◆ Problem
Every line of the data below must be given again exactly.
Content starts
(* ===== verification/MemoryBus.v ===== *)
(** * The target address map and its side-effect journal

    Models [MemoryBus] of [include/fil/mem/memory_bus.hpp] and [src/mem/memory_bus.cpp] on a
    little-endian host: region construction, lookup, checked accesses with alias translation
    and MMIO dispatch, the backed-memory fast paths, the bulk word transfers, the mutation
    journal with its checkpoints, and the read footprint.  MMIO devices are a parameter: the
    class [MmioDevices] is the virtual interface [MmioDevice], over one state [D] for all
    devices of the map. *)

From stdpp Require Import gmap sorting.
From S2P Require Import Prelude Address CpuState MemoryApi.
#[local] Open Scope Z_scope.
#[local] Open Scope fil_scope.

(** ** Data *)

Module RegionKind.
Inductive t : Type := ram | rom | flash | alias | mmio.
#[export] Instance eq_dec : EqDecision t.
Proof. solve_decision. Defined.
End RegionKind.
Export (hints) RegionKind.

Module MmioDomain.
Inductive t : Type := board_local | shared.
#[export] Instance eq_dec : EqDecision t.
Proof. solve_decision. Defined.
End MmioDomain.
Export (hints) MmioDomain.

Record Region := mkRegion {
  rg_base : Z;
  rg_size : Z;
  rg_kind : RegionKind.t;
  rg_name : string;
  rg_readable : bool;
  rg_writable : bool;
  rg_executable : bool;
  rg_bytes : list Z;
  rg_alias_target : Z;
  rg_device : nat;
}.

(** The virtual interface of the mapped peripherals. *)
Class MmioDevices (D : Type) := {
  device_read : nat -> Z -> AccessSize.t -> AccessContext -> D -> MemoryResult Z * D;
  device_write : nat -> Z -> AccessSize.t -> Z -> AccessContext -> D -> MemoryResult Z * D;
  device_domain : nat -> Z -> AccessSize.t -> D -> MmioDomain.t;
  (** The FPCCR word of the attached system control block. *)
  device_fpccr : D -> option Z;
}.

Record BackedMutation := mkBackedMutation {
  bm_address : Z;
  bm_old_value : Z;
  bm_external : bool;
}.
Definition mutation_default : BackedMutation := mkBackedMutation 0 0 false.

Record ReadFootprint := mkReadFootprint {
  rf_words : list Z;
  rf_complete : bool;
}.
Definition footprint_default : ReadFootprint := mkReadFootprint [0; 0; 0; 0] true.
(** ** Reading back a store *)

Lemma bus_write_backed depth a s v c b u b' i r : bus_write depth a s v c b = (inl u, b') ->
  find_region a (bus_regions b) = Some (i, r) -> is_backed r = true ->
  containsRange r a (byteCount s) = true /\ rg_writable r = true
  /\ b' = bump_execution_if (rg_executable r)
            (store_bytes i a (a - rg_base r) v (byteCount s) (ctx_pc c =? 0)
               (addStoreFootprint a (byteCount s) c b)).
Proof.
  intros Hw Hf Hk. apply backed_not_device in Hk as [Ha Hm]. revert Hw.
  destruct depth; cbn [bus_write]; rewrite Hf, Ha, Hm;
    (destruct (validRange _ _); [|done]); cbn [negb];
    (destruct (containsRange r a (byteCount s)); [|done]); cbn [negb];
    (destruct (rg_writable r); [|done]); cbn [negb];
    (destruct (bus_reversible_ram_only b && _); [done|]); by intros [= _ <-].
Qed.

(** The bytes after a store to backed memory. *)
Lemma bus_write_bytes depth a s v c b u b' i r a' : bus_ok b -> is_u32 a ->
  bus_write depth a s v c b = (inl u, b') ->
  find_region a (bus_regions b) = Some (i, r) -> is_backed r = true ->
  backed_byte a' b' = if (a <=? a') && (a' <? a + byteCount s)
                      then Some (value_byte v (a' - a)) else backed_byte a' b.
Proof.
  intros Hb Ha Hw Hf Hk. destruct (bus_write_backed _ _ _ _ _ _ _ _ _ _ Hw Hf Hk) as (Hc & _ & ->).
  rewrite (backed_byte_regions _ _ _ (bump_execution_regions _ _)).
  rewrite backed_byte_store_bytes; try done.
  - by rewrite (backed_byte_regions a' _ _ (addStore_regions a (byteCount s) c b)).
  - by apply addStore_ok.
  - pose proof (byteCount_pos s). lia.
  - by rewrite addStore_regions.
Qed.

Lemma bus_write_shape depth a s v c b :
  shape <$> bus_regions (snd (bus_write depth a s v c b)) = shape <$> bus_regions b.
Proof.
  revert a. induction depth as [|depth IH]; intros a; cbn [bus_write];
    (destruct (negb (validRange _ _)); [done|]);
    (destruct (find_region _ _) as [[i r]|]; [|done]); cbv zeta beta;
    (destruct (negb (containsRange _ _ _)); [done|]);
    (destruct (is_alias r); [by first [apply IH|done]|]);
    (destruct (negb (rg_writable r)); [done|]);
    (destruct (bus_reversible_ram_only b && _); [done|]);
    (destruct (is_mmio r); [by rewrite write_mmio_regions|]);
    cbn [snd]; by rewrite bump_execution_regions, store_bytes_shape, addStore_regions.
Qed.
Content ends
◆ Output for this exercise
(* ===== verification/MemoryBus.v ===== *)
(** * The target address map and its side-effect journal

    Models [MemoryBus] of [include/fil/mem/memory_bus.hpp] and [src/mem/memory_bus.cpp] on a
    little-endian host: region construction, lookup, checked accesses with alias translation
    and MMIO dispatch, the backed-memory fast paths, the bulk word transfers, the mutation
    journal with its checkpoints, and the read footprint.  MMIO devices are a parameter: the
    class [MmioDevices] is the virtual interface [MmioDevice], over one state [D] for all
    devices of the map. *)

From stdpp Require Import gmap sorting.
From S2P Require Import Prelude Address CpuState MemoryApi.
#[local] Open Scope Z_scope.
#[local] Open Scope fil_scope.

(** ** Data *)

Module RegionKind.
Inductive t : Type := ram | rom | flash | alias | mmio.
#[export] Instance eq_dec : EqDecision t.
Proof. solve_decision. Defined.
End RegionKind.
Export (hints) RegionKind.

Module MmioDomain.
Inductive t : Type := board_local | shared.
#[export] Instance eq_dec : EqDecision t.
Proof. solve_decision. Defined.
End MmioDomain.
Export (hints) MmioDomain.

Record Region := mkRegion {
  rg_base : Z;
  rg_size : Z;
  rg_kind : RegionKind.t;
  rg_name : string;
  rg_readable : bool;
  rg_writable : bool;
  rg_executable : bool;
  rg_bytes : list Z;
  rg_alias_target : Z;
  rg_device : nat;
}.

(** The virtual interface of the mapped peripherals. *)
Class MmioDevices (D : Type) := {
  device_read : nat -> Z -> AccessSize.t -> AccessContext -> D -> MemoryResult Z * D;
  device_write : nat -> Z -> AccessSize.t -> Z -> AccessContext -> D -> MemoryResult Z * D;
  device_domain : nat -> Z -> AccessSize.t -> D -> MmioDomain.t;
  (** The FPCCR word of the attached system control block. *)
  device_fpccr : D -> option Z;
}.

Record BackedMutation := mkBackedMutation {
  bm_address : Z;
  bm_old_value : Z;
  bm_external : bool;
}.
Definition mutation_default : BackedMutation := mkBackedMutation 0 0 false.

Record ReadFootprint := mkReadFootprint {
  rf_words : list Z;
  rf_complete : bool;
}.
Definition footprint_default : ReadFootprint := mkReadFootprint [0; 0; 0; 0] true.
(** ** Reading back a store *)

Lemma bus_write_backed depth a s v c b u b' i r : bus_write depth a s v c b = (inl u, b') ->
  find_region a (bus_regions b) = Some (i, r) -> is_backed r = true ->
  containsRange r a (byteCount s) = true /\ rg_writable r = true
  /\ b' = bump_execution_if (rg_executable r)
            (store_bytes i a (a - rg_base r) v (byteCount s) (ctx_pc c =? 0)
               (addStoreFootprint a (byteCount s) c b)).
Proof.
  intros Hw Hf Hk. apply backed_not_device in Hk as [Ha Hm]. revert Hw.
  destruct depth; cbn [bus_write]; rewrite Hf, Ha, Hm;
    (destruct (validRange _ _); [|done]); cbn [negb];
    (destruct (containsRange r a (byteCount s)); [|done]); cbn [negb];
    (destruct (rg_writable r); [|done]); cbn [negb];
    (destruct (bus_reversible_ram_only b && _); [done|]); by intros [= _ <-].
Qed.

(** The bytes after a store to backed memory. *)
Lemma bus_write_bytes depth a s v c b u b' i r a' : bus_ok b -> is_u32 a ->
  bus_write depth a s v c b = (inl u, b') ->
  find_region a (bus_regions b) = Some (i, r) -> is_backed r = true ->
  backed_byte a' b' = if (a <=? a') && (a' <? a + byteCount s)
                      then Some (value_byte v (a' - a)) else backed_byte a' b.
Proof.
  intros Hb Ha Hw Hf Hk. destruct (bus_write_backed _ _ _ _ _ _ _ _ _ _ Hw Hf Hk) as (Hc & _ & ->).
  rewrite (backed_byte_regions _ _ _ (bump_execution_regions _ _)).
  rewrite backed_byte_store_bytes; try done.
  - by rewrite (backed_byte_regions a' _ _ (addStore_regions a (byteCount s) c b)).
  - by apply addStore_ok.
  - pose proof (byteCount_pos s). lia.
  - by rewrite addStore_regions.
Qed.

Lemma bus_write_shape depth a s v c b :
  shape <$> bus_regions (snd (bus_write depth a s v c b)) = shape <$> bus_regions b.
Proof.
  revert a. induction depth as [|depth IH]; intros a; cbn [bus_write];
    (destruct (negb (validRange _ _)); [done|]);
    (destruct (find_region _ _) as [[i r]|]; [|done]); cbv zeta beta;
    (destruct (negb (containsRange _ _ _)); [done|]);
    (destruct (is_alias r); [by first [apply IH|done]|]);
    (destruct (negb (rg_writable r)); [done|]);
    (destruct (bus_reversible_ram_only b && _); [done|]);
    (destruct (is_mmio r); [by rewrite write_mmio_regions|]);
    cbn [snd]; by rewrite bump_execution_regions, store_bytes_shape, addStore_regions.
Qed.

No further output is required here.